Stored data

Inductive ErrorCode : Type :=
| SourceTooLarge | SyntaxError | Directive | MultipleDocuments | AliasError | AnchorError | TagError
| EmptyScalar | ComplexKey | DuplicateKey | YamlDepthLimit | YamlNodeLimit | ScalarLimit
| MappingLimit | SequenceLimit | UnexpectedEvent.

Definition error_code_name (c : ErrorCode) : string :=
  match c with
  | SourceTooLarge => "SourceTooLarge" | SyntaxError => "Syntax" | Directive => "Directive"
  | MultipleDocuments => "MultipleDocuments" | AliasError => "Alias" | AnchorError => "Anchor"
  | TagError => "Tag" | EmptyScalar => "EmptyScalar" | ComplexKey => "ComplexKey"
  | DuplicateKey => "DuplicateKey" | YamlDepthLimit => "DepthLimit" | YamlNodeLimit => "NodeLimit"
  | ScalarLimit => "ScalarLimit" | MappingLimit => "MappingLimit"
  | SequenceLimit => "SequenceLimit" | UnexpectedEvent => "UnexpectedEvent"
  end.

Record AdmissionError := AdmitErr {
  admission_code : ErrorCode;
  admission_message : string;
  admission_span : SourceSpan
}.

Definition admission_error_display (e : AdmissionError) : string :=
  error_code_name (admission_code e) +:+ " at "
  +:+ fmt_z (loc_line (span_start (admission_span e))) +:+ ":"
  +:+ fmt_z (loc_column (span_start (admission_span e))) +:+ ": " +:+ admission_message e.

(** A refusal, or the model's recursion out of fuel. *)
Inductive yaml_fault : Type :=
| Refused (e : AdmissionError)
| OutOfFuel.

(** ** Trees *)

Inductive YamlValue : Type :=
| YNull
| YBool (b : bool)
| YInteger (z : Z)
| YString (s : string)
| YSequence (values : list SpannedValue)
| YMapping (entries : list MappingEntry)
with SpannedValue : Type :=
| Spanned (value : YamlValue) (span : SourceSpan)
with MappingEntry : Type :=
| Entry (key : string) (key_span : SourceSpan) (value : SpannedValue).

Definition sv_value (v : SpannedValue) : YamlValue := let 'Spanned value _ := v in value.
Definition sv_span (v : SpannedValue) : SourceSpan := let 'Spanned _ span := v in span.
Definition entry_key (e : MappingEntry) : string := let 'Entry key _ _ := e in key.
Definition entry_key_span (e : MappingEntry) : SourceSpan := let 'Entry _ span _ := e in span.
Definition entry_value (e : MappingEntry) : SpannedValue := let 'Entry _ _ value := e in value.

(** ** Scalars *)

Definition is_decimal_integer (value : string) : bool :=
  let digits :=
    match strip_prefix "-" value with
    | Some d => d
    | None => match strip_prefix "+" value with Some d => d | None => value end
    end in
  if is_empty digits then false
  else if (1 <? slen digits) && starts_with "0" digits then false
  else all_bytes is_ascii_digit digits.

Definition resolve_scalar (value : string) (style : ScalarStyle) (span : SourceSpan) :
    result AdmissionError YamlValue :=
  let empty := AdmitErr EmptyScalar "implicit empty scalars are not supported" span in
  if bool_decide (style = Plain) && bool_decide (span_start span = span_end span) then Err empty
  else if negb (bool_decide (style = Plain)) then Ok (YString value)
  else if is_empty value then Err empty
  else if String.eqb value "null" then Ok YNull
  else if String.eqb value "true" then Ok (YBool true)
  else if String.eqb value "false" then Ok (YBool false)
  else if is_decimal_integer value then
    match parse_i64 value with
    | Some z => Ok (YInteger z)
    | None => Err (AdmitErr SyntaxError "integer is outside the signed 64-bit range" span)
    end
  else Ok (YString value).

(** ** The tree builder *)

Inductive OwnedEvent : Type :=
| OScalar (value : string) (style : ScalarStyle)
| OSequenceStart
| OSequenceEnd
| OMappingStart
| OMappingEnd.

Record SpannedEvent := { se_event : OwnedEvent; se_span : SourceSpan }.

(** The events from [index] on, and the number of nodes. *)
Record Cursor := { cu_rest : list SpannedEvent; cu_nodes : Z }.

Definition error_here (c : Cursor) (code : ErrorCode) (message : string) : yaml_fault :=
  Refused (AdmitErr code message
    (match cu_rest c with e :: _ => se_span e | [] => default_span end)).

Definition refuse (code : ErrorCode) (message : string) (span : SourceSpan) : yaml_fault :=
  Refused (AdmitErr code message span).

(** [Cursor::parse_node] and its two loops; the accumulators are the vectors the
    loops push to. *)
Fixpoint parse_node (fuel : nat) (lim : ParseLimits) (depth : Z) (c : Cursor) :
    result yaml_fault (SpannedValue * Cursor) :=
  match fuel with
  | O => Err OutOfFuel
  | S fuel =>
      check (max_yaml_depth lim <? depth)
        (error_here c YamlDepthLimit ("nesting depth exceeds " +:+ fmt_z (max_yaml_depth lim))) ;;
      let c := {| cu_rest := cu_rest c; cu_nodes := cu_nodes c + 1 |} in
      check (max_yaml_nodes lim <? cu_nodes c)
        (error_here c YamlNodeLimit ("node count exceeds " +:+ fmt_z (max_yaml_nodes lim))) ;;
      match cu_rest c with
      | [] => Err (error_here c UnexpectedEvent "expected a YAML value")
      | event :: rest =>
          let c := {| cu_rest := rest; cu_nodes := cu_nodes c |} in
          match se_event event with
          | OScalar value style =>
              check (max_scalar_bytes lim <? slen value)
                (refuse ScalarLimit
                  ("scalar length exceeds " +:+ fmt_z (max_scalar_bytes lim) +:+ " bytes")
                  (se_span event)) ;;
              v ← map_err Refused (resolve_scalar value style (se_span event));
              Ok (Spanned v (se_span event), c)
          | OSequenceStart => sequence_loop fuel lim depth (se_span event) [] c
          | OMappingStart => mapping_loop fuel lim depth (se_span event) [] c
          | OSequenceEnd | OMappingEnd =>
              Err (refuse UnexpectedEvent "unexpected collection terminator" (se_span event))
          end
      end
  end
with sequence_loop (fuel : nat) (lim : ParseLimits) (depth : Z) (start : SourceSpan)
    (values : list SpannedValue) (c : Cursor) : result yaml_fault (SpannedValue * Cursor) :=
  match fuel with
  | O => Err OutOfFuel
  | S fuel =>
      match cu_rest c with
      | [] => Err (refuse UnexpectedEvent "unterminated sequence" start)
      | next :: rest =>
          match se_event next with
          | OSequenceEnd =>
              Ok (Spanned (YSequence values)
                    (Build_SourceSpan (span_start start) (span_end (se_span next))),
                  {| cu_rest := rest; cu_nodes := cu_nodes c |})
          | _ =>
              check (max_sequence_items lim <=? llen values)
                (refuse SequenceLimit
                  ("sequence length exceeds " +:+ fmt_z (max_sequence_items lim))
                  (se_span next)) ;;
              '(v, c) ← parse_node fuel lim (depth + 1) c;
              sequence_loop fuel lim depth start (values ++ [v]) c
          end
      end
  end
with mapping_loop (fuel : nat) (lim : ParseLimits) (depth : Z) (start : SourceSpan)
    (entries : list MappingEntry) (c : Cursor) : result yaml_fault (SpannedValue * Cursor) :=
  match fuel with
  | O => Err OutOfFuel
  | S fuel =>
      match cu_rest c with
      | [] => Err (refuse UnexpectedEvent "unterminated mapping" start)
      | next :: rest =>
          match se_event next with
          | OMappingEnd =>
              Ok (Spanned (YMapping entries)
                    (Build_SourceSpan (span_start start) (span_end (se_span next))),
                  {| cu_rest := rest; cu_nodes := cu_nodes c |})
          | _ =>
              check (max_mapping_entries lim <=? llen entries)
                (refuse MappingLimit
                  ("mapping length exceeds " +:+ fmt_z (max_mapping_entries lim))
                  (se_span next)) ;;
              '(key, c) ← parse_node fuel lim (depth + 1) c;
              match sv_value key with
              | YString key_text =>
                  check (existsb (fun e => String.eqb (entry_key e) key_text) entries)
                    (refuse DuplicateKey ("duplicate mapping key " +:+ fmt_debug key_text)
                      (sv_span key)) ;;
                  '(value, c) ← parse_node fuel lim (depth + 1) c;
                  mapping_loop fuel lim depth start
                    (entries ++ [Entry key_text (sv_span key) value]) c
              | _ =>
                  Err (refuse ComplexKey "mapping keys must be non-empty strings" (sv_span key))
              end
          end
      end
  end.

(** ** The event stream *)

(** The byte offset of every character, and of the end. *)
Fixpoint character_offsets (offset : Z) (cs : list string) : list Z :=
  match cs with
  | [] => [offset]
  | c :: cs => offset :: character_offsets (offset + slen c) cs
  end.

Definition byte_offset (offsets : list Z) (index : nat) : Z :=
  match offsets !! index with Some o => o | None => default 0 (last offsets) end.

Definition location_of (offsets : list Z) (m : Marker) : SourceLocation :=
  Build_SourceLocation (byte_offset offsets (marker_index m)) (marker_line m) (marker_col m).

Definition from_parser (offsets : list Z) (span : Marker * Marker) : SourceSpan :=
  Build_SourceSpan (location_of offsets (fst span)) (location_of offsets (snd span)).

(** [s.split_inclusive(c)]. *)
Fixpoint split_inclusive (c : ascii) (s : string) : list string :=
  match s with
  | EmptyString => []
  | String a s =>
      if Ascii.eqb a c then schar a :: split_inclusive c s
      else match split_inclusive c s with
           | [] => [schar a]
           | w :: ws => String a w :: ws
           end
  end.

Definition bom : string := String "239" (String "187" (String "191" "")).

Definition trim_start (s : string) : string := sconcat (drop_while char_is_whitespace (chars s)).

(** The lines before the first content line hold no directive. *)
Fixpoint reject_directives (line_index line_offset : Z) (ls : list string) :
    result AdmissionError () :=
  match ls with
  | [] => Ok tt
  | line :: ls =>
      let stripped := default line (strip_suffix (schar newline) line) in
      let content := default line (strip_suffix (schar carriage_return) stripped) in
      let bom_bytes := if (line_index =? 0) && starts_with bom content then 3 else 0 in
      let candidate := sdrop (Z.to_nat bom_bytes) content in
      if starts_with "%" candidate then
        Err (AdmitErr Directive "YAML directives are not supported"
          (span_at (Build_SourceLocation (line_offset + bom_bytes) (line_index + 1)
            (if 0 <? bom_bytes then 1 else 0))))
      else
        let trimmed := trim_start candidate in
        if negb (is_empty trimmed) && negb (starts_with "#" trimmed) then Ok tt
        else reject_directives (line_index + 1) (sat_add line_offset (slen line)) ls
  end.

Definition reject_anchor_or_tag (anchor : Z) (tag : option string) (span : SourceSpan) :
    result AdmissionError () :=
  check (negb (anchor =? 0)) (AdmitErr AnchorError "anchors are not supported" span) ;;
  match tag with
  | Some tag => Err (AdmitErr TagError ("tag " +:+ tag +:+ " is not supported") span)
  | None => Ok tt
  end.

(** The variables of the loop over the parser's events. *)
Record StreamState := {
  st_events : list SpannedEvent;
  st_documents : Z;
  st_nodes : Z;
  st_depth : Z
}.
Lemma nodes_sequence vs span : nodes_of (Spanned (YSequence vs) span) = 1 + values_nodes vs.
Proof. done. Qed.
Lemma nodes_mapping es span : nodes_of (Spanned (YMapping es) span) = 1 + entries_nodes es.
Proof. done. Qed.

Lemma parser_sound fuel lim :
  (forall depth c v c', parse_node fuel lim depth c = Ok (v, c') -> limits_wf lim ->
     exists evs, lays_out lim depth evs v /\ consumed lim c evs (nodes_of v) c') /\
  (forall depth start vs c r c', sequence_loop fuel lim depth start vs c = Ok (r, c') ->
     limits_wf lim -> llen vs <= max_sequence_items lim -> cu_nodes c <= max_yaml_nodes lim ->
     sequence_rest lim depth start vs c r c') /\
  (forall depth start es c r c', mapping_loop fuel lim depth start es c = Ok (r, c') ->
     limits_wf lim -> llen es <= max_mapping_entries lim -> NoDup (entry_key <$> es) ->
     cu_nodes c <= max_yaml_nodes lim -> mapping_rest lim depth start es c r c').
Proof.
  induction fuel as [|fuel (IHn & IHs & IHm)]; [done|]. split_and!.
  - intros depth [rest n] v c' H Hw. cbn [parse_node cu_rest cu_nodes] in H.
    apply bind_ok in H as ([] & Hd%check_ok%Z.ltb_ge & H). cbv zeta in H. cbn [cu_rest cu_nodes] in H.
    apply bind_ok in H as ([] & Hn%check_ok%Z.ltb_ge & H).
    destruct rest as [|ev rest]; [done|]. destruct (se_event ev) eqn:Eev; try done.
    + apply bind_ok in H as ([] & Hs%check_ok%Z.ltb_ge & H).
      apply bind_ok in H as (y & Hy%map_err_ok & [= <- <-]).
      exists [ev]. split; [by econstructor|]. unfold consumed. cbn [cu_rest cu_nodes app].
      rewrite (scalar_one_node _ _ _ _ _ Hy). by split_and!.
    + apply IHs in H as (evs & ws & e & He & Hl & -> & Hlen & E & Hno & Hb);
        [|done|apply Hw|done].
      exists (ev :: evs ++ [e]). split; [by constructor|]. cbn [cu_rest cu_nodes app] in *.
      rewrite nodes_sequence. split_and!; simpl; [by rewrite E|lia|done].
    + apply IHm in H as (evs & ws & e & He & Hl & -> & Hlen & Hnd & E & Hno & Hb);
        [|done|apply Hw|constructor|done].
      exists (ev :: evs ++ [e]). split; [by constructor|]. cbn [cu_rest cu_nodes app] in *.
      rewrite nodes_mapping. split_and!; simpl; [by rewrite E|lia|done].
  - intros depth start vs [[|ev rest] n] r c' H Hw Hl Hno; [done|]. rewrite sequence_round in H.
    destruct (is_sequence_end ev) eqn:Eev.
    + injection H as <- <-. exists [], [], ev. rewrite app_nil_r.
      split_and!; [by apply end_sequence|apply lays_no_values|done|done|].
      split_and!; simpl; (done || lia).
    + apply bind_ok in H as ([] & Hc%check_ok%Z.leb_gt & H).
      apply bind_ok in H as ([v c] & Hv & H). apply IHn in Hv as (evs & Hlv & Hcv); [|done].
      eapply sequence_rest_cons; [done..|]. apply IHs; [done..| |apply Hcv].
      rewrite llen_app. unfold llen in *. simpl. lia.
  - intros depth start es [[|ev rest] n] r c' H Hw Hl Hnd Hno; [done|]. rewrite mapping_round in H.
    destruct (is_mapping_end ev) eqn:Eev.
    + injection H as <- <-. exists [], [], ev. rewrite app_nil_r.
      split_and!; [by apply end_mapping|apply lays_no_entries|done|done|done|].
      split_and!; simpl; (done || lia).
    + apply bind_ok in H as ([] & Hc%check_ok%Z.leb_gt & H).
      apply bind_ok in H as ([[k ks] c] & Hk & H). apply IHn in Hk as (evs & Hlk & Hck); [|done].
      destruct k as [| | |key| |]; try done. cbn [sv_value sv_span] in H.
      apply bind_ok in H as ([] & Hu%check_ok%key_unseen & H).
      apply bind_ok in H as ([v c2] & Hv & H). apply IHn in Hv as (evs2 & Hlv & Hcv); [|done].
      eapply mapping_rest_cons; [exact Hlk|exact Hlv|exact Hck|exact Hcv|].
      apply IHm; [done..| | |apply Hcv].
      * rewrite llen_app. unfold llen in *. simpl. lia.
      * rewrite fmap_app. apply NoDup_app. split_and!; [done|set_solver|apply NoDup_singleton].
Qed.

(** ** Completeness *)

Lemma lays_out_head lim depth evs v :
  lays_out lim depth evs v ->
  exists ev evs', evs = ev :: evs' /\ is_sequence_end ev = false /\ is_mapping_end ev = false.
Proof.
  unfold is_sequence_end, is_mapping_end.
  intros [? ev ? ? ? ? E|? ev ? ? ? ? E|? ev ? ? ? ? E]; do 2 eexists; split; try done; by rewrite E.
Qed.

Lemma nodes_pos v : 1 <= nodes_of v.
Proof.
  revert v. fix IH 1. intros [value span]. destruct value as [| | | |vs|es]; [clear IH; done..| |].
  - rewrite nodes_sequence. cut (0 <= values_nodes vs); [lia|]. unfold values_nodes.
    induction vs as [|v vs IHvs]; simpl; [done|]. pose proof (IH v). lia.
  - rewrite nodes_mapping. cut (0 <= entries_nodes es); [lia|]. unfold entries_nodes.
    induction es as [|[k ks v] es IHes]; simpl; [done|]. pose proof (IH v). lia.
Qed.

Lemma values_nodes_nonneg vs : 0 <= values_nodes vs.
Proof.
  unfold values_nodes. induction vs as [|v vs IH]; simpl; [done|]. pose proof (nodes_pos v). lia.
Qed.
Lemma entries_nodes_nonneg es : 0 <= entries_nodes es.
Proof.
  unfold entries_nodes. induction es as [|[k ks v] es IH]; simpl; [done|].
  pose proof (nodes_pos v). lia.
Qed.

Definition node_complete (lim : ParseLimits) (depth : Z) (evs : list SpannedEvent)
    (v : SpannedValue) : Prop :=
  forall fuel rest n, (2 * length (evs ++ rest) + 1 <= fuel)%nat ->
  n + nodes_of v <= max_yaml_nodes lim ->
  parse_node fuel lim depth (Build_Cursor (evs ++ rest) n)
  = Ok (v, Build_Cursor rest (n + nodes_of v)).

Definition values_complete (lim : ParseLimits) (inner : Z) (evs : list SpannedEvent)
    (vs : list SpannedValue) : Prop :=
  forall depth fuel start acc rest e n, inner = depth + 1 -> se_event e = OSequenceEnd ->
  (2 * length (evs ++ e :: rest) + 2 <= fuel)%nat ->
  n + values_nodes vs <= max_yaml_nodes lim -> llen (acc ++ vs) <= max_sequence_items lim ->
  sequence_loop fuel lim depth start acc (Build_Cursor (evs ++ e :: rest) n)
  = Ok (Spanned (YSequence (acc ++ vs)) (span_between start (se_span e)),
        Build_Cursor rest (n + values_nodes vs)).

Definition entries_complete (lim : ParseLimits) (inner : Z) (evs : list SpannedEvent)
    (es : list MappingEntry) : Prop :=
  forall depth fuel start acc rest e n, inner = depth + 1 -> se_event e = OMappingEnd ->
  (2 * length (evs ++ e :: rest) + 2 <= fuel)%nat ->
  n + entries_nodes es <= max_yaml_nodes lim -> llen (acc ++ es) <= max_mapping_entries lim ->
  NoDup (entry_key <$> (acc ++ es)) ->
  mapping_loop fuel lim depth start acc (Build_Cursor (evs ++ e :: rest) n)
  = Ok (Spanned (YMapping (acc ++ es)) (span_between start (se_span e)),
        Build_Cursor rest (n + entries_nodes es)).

What to produce:
Look for the string "Fixpoint" in the entries above. Copy every line that has it.

Answer to this exercise:
Fixpoint parse_node (fuel : nat) (lim : ParseLimits) (depth : Z) (c : Cursor) :
Fixpoint character_offsets (offset : Z) (cs : list string) : list Z :=
Fixpoint split_inclusive (c : ascii) (s : string) : list string :=
Fixpoint reject_directives (line_index line_offset : Z) (ls : list string) :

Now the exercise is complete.